DATA TO PROCESS: Begin

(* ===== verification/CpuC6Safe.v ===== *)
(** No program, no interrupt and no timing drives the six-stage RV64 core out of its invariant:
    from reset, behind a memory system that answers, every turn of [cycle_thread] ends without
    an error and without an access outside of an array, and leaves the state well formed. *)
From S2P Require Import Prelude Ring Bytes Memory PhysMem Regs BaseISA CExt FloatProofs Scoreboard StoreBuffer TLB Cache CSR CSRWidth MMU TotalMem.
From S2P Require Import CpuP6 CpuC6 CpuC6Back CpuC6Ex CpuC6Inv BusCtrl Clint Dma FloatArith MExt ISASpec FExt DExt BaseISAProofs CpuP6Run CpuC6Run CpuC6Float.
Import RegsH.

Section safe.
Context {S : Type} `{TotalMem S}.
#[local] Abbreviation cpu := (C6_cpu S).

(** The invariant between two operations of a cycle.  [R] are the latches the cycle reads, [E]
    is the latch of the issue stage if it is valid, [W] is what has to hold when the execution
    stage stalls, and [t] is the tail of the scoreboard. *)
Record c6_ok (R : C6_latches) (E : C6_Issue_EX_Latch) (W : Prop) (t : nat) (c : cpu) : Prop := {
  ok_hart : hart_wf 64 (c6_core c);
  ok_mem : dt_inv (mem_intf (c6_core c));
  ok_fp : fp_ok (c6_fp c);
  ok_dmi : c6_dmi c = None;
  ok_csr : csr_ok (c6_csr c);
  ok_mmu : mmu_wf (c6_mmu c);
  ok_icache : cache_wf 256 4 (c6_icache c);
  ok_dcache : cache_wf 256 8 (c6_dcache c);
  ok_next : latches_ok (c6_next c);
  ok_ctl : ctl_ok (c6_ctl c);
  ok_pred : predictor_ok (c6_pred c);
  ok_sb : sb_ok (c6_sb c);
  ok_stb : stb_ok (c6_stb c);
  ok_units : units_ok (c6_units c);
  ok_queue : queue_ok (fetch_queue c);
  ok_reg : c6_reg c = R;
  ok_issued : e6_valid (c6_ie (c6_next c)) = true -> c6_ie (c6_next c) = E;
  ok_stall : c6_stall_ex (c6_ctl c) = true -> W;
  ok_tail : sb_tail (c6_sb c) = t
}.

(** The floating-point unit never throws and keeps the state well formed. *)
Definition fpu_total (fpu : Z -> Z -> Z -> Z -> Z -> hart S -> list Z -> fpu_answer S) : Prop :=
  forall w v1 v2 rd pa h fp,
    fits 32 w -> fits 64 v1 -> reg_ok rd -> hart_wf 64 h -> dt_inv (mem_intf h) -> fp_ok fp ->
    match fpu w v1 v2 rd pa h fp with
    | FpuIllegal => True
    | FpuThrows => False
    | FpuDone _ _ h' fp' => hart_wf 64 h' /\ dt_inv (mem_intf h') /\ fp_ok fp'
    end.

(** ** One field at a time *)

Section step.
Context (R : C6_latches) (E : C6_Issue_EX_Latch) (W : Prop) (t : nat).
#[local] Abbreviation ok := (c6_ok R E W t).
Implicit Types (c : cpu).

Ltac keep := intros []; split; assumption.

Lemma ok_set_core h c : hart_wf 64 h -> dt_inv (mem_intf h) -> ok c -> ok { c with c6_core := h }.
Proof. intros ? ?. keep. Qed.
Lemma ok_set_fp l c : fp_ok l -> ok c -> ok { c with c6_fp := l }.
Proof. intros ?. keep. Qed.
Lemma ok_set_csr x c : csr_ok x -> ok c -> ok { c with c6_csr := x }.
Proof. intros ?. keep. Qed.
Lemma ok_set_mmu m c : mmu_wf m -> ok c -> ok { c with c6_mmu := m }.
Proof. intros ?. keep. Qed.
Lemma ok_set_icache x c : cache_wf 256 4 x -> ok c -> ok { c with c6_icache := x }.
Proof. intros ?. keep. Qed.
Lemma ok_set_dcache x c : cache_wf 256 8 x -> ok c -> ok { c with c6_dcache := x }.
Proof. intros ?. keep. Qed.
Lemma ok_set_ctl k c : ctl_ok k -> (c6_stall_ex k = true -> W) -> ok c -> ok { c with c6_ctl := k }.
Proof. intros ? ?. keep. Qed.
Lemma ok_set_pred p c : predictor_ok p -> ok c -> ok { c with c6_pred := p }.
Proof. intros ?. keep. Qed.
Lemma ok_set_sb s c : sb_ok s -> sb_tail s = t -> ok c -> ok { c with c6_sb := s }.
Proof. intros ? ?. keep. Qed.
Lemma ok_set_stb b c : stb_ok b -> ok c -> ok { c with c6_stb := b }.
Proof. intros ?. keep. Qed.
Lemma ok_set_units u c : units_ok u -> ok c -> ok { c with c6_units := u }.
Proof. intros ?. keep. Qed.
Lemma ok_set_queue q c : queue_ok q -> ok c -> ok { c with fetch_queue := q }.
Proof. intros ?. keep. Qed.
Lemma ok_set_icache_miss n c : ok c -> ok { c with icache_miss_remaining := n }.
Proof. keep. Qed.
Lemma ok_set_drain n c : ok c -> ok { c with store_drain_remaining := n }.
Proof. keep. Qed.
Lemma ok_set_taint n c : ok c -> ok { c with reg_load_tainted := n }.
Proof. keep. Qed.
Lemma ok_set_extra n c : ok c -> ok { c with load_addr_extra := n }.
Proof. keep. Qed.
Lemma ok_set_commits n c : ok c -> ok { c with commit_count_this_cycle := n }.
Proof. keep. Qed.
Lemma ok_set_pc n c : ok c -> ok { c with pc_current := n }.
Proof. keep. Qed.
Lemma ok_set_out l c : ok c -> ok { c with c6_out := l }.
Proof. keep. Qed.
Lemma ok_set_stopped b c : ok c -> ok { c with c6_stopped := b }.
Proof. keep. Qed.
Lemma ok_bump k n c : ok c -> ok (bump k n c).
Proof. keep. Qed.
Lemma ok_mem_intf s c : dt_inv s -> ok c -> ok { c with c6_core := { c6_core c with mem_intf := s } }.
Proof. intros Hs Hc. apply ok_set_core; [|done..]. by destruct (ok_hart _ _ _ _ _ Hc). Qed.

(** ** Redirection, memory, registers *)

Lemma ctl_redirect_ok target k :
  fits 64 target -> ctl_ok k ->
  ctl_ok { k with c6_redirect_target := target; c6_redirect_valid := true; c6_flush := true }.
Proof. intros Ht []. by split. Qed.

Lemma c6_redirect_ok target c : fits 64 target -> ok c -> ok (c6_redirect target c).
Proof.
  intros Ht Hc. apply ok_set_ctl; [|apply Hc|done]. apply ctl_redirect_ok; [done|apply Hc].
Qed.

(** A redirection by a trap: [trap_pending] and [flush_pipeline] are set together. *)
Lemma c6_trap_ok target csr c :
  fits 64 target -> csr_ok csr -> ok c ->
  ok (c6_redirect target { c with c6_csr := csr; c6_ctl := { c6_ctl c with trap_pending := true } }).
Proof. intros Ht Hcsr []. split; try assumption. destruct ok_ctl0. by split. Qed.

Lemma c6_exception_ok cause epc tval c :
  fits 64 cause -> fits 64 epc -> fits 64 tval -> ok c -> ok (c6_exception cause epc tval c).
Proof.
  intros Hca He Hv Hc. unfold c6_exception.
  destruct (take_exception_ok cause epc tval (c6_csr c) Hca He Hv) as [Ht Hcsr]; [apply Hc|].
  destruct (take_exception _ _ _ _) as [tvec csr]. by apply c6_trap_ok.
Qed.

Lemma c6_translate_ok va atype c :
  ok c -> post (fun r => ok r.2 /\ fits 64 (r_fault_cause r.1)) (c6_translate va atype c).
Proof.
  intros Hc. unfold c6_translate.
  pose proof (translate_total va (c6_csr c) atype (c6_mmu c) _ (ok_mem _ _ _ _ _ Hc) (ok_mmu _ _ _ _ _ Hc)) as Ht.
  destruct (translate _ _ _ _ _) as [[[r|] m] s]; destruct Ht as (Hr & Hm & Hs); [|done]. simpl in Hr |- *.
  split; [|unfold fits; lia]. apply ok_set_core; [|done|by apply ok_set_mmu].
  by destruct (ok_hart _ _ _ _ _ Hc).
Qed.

DATA TO PROCESS: End

Copy, please, every line from the start of the entries down to the line that holds "an error and", with both of those lines included and no others.

_ANSWER SPACE_
(* ===== verification/CpuC6Safe.v ===== *)
(** No program, no interrupt and no timing drives the six-stage RV64 core out of its invariant:
    from reset, behind a memory system that answers, every turn of [cycle_thread] ends without
    an error and without an access outside of an array, and leaves the state well formed. *)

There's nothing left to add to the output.